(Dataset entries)
(** * uthread: a shallow embedding of src/uthread.c

    The C heap is a finite map from addresses to typed objects (thread
    records, ucontext_t objects, stack blocks and the queue).  Pointer
    values distinguish NULL, an address, and an indeterminate value (a
    field of freshly malloc'd memory that was never written).  The library
    functions run in a state/error monad whose outcomes are: normal return,
    undefined behaviour, process exit, a setcontext that never returns,
    a blocked sem_wait, and an exhausted loop fuel (a loop still running). *)

From Stdlib Require Import ZArith Lia.
From stdpp Require Import base gmap list.

Open Scope Z_scope.

(** ** Data model *)

Inductive pval :=
| Null
| Ptr (a : nat)
| Indet.

(** [typedef struct node { ... } uthread_t;]  The function pointer is a
    function identifier. *)
Record uthread_t := mk_uthread {
  priority : Z;
  func : nat;
  context : pval;
  next : pval;
  prev : pval
}.

(** The parts of a ucontext_t the library touches: uc_stack.ss_sp,
    uc_stack.ss_size, and the entry function bound by makecontext. *)
Record ucontext_t := mk_ucontext {
  ss_sp : pval;
  ss_size : Z;
  uc_entry : option nat
}.

(** [typedef struct queue { ... } queue_t;] *)
Record queue_t := mk_queue {
  head : pval;
  size : Z;
  active : pval
}.

Inductive obj :=
| ONode (t : uthread_t)
| OCtx (c : ucontext_t)
| OStack
| OQueue (q : queue_t).

Record state := mk_state {
  heap : gmap nat obj;
  oom : list bool;             (** malloc oracle: [true] = this malloc returns NULL *)
  lock : option Z;             (** [sem_t lock]; None when not initialised or destroyed *)
  thread_queue : pval;         (** [queue_t *thread_queue], a zero-initialised global *)
  swaps : list (pval * pval)   (** swapcontext calls made so far (saved, resumed) *)
}.

Definition STACK_SIZE : Z := 16384.
Definition INT_MAX : Z := 2147483647.

Inductive res (A : Type) :=
| ROk (a : A) (s : state)
| RUB
| RExit (code : Z) (s : state)
| RJump (ctx : pval) (s : state)
| RBlock
| RNoFuel.
Arguments ROk {A} a s.
Arguments RUB {A}.
Arguments RExit {A} code s.
Arguments RJump {A} ctx s.
Arguments RBlock {A}.
Arguments RNoFuel {A}.

Definition M (A : Type) : Type := state -> res A.

Global Instance M_ret : MRet M := fun A a s => ROk a s.
Global Instance M_bind : MBind M := fun A B f m s =>
  match m s with
  | ROk a s' => f a s'
  | RUB => RUB
  | RExit c s' => RExit c s'
  | RJump c s' => RJump c s'
  | RBlock => RBlock
  | RNoFuel => RNoFuel
  end.

Definition ub {A} : M A := fun _ => RUB.
Definition nofuel {A} : M A := fun _ => RNoFuel.

(** ** Heap primitives *)

Definition set_heap (h : gmap nat obj) (s : state) : state :=
  mk_state h (oom s) (lock s) (thread_queue s) (swaps s).

Definition fresh_addr (s : state) : nat := fresh (dom (heap s)).

(** [malloc]: consults the oracle, then allocates an object at a fresh
    address.  Freshly allocated structs hold indeterminate pointers; their
    int fields are written before any read on every path of the code. *)
Definition malloc (o : obj) : M pval := fun s =>
  match oom s with
  | true :: rest => ROk Null (mk_state (heap s) rest (lock s) (thread_queue s) (swaps s))
  | l =>
      let a := fresh_addr s in
      ROk (Ptr a) (mk_state (<[a := o]> (heap s)) (tail l) (lock s) (thread_queue s) (swaps s))
  end.

Definition free (p : pval) : M unit := fun s =>
  match p with
  | Null => ROk tt s
  | Indet => RUB
  | Ptr a =>
      match heap s !! a with
      | Some _ => ROk tt (set_heap (delete a (heap s)) s)
      | None => RUB
      end
  end.

Definition load_node (p : pval) : M uthread_t := fun s =>
  match p with
  | Ptr a => match heap s !! a with Some (ONode t) => ROk t s | _ => RUB end
  | _ => RUB
  end.

Definition store_node (p : pval) (t : uthread_t) : M unit := fun s =>
  match p with
  | Ptr a => match heap s !! a with
             | Some (ONode _) => ROk tt (set_heap (<[a := ONode t]> (heap s)) s)
             | _ => RUB end
  | _ => RUB
  end.

Definition set_priority_f (t : uthread_t) v := mk_uthread v (func t) (context t) (next t) (prev t).
Definition set_func_f (t : uthread_t) v := mk_uthread (priority t) v (context t) (next t) (prev t).
Definition set_context_f (t : uthread_t) v := mk_uthread (priority t) (func t) v (next t) (prev t).
Definition set_next_f (t : uthread_t) v := mk_uthread (priority t) (func t) (context t) v (prev t).
Definition set_prev_f (t : uthread_t) v := mk_uthread (priority t) (func t) (context t) (next t) v.

(** [p->next] and [p->next = v], and the other fields. *)
Definition get_next (p : pval) : M pval := t ← load_node p; mret (next t).
Definition get_prev (p : pval) : M pval := t ← load_node p; mret (prev t).
Definition get_priority (p : pval) : M Z := t ← load_node p; mret (priority t).
Definition get_context (p : pval) : M pval := t ← load_node p; mret (context t).
Definition get_func (p : pval) : M nat := t ← load_node p; mret (func t).
Definition set_next (p v : pval) : M unit := t ← load_node p; store_node p (set_next_f t v).
Definition set_prev (p v : pval) : M unit := t ← load_node p; store_node p (set_prev_f t v).
Definition set_priority (p : pval) (v : Z) : M unit := t ← load_node p; store_node p (set_priority_f t v).
Definition set_func (p : pval) (v : nat) : M unit := t ← load_node p; store_node p (set_func_f t v).
Definition set_context (p v : pval) : M unit := t ← load_node p; store_node p (set_context_f t v).

Definition load_ctx (p : pval) : M ucontext_t := fun s =>
  match p with
  | Ptr a => match heap s !! a with Some (OCtx c) => ROk c s | _ => RUB end
  | _ => RUB
  end.

Definition store_ctx (p : pval) (c : ucontext_t) : M unit := fun s =>
  match p with
  | Ptr a => match heap s !! a with
             | Some (OCtx _) => ROk tt (set_heap (<[a := OCtx c]> (heap s)) s)
             | _ => RUB end
  | _ => RUB
  end.

(** [thread_queue->field] goes through the global pointer. *)
Definition get_queue : M queue_t := fun s =>
  match thread_queue s with
  | Ptr a => match heap s !! a with Some (OQueue q) => ROk q s | _ => RUB end
  | _ => RUB
  end.

Definition put_queue (q : queue_t) : M unit := fun s =>
  match thread_queue s with
  | Ptr a => match heap s !! a with
             | Some (OQueue _) => ROk tt (set_heap (<[a := OQueue q]> (heap s)) s)
             | _ => RUB end
  | _ => RUB
  end.

Definition set_head (v : pval) : M unit :=
  q ← get_queue; put_queue (mk_queue v (size q) (active q)).
Definition set_size (v : Z) : M unit :=
  q ← get_queue; put_queue (mk_queue (head q) v (active q)).
Definition set_active (v : pval) : M unit :=
  q ← get_queue; put_queue (mk_queue (head q) (size q) v).

(** [a == b] on pointers; reading an indeterminate pointer is undefined. *)
Definition ptr_eq (a b : pval) : M bool := fun s =>
  match a, b with
  | Null, Null => ROk true s
  | Ptr x, Ptr y => ROk (Nat.eqb x y) s
  | Null, Ptr _ | Ptr _, Null => ROk false s
  | _, _ => RUB
  end.

(** ** Semaphore and context primitives *)

Definition set_lock (v : option Z) (s : state) : state :=
  mk_state (heap s) (oom s) v (thread_queue s) (swaps s).

Definition sem_init (v : Z) : M unit := fun s => ROk tt (set_lock (Some v) s).
Definition sem_wait : M unit := fun s =>
  match lock s with
  | Some v => if 0 <? v then ROk tt (set_lock (Some (v - 1)) s) else RBlock
  | None => RUB
  end.
Definition sem_post : M unit := fun s =>
  match lock s with
  | Some v => ROk tt (set_lock (Some (v + 1)) s)
  | None => RUB
  end.
Definition sem_destroy : M unit := fun s =>
  match lock s with
  | Some _ => ROk tt (set_lock None s)
  | None => RUB
  end.

(** [getcontext(c)] captures the caller's context into [*c]. *)
Definition getcontext (c : pval) : M unit :=
  _ ← load_ctx c; store_ctx c (mk_ucontext Null 0 None).
(** * Progress coordination and chart reconciliation of the OptiGap frontend

  A shallow embedding of
  - [services/progressTracker.ts]  (class [ProgressTracker], the poller),
  - [services/reportGenerator.ts]  ([generateReportStreamWithProgress] and
    its nested [startFallbackProgress], the coordinator and the simulator),
  - [components/ReportComponent.tsx] (the chart merge inside
    [handleSendMessage]),
  followed by the properties the specification states about them.

  Conventions of the embedding:
  - JavaScript numbers are exact rationals ([Q]); [Math.round] is
    [floor (x + 1/2)].  Doubles are idealised: no rounding error.
  - strings are Rocq strings of 8-bit characters; [toLowerCase] and the
    regular expression class [\s] are modelled on ASCII.
  - the browser event loop is a table of live timers; a timer callback
    is a closure value that carries its captured [let] variables.  There
    is no clock: every order of events that the table allows is a run.
  - [Date.now()] and [Math.random()] are inputs supplied by the
    environment.
  - the functions the caller passes in return normally. *)

From Stdlib Require Import ZArith QArith Qround String Ascii List Bool Lia.
From stdpp Require Import base option list gmap strings.

Local Open Scope Z_scope.

(** ** JavaScript string helpers *)

Module Js.

(** [c.toLowerCase()] on one ASCII character. *)
Definition lower_char (c : ascii) : ascii :=
  let n := N_of_ascii c in
  if ((65 <=? n) && (n <=? 90))%N then ascii_of_N (n + 32) else c.
(** * The model exporter of rails49: export, packaging, validation, report

    A shallow embedding of [classifier/learn/exporter.py] (class [Exporter])
    and the properties of its export-and-validate pipeline.

    Conventions of the embedding:
    - Python [str] is [string] (UTF-8 bytes; byte-wise lexicographic order is
      code-point order, which is the order [sorted] uses on [str]);
    - Python [dict] is an association list in insertion order ([dict_set]
      replaces in place or appends, as CPython does);
    - a Python [float] or numpy [float64] is the rational it denotes, and a
      floating-point operation rounds its exact result to binary64 ([fl]);
    - [bytes] are strings too; [bytes.decode] checks that they are UTF-8;
    - exceptions are values of [exn]; code that can raise returns [res];
    - the export directory is a finite map from file name to size in bytes;
      [print] appends a line to the console log of the state. *)

From Stdlib Require Import QArith Qabs Lqa Ascii.
From stdpp Require Import gmap strings list sorting pretty.

Local Close Scope Q_scope.
(** * form-builder: the WebSocket hub, the client reconnect logic and the
      analytics aggregator

    Shallow embedding of
    - package [websocket] (backend/websocket/hub.go): [Hub], [Client],
      [Hub.Run], [Hub.BroadcastToForm], [Hub.BroadcastGeneral],
      [HandleWebSocket], [Client.readPump], [Client.writePump];
    - [class WebSocketClient] of the frontend (lib/websocket.ts);
    - backend/controllers/response.go: [calculateAnalytics] and the
      functions it calls, [SubmitResponse], [GetResponses],
      [validateResponse] and [isValidEmail], with backend/models/form.go;
    - backend/controllers/form.go: [UpdateForm], [DeleteForm] and
      [PublishForm].

    Go panics are modelled by the [Panic] result of the [Outcome] monad;
    pointers to [Client] values are addresses into a heap. *)

From Stdlib Require Import ZArith QArith Qround String List Floats.
From stdpp Require Import gmap strings list fin_maps.

Local Open Scope string_scope.
Local Open Scope Z_scope.

(** ** Results of Go code that may panic *)

Inductive Outcome (A : Type) : Type :=
  | Ok (a : A)
  | Panic (msg : string).
Arguments Ok {A} a.
Arguments Panic {A} msg.

#[global] Instance Outcome_ret : MRet Outcome := @Ok.
#[global] Instance Outcome_bind : MBind Outcome :=
  fun A B f m => match m with Ok a => f a | Panic msg => Panic msg end.

Definition is_Ok {A} (m : Outcome A) : bool :=
  match m with Ok _ => true | Panic _ => false end.

(** ** Package websocket (hub.go) *)

Module Hub.

(** A [[]byte] message. *)
Abbreviation bytes := (list Byte.byte).

(** The address of a [Client] value: [*Client]. *)
Abbreviation addr := positive.

(** A buffered Go channel of messages, as the hub sees it between two of
    its own statements: the buffered messages (oldest first), the capacity
    and whether the channel has been closed. *)
Record Chan : Type := mkChan {
  buf : list bytes;
  cap : nat;
  closed : bool
}.

(** [make(chan []byte, n)] *)
Definition make_chan (n : nat) : Chan :=
  {| buf := []; cap := n; closed := false |}.

Definition chan_full (ch : Chan) : bool := (cap ch <=? length (buf ch))%nat.

(** [close(ch)]: closing a closed channel panics. *)
Definition chan_close (ch : Chan) : Outcome Chan :=
  if closed ch then Panic "close of closed channel"
  else Ok {| buf := buf ch; cap := cap ch; closed := true |}.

● What the task requires: Please print verbatim each line from the first line of the entries above to the line that contains "undefined behaviour, process", inclusive, and nothing more.

● Solution for this problem:
(** * uthread: a shallow embedding of src/uthread.c

    The C heap is a finite map from addresses to typed objects (thread
    records, ucontext_t objects, stack blocks and the queue).  Pointer
    values distinguish NULL, an address, and an indeterminate value (a
    field of freshly malloc'd memory that was never written).  The library
    functions run in a state/error monad whose outcomes are: normal return,
    undefined behaviour, process exit, a setcontext that never returns,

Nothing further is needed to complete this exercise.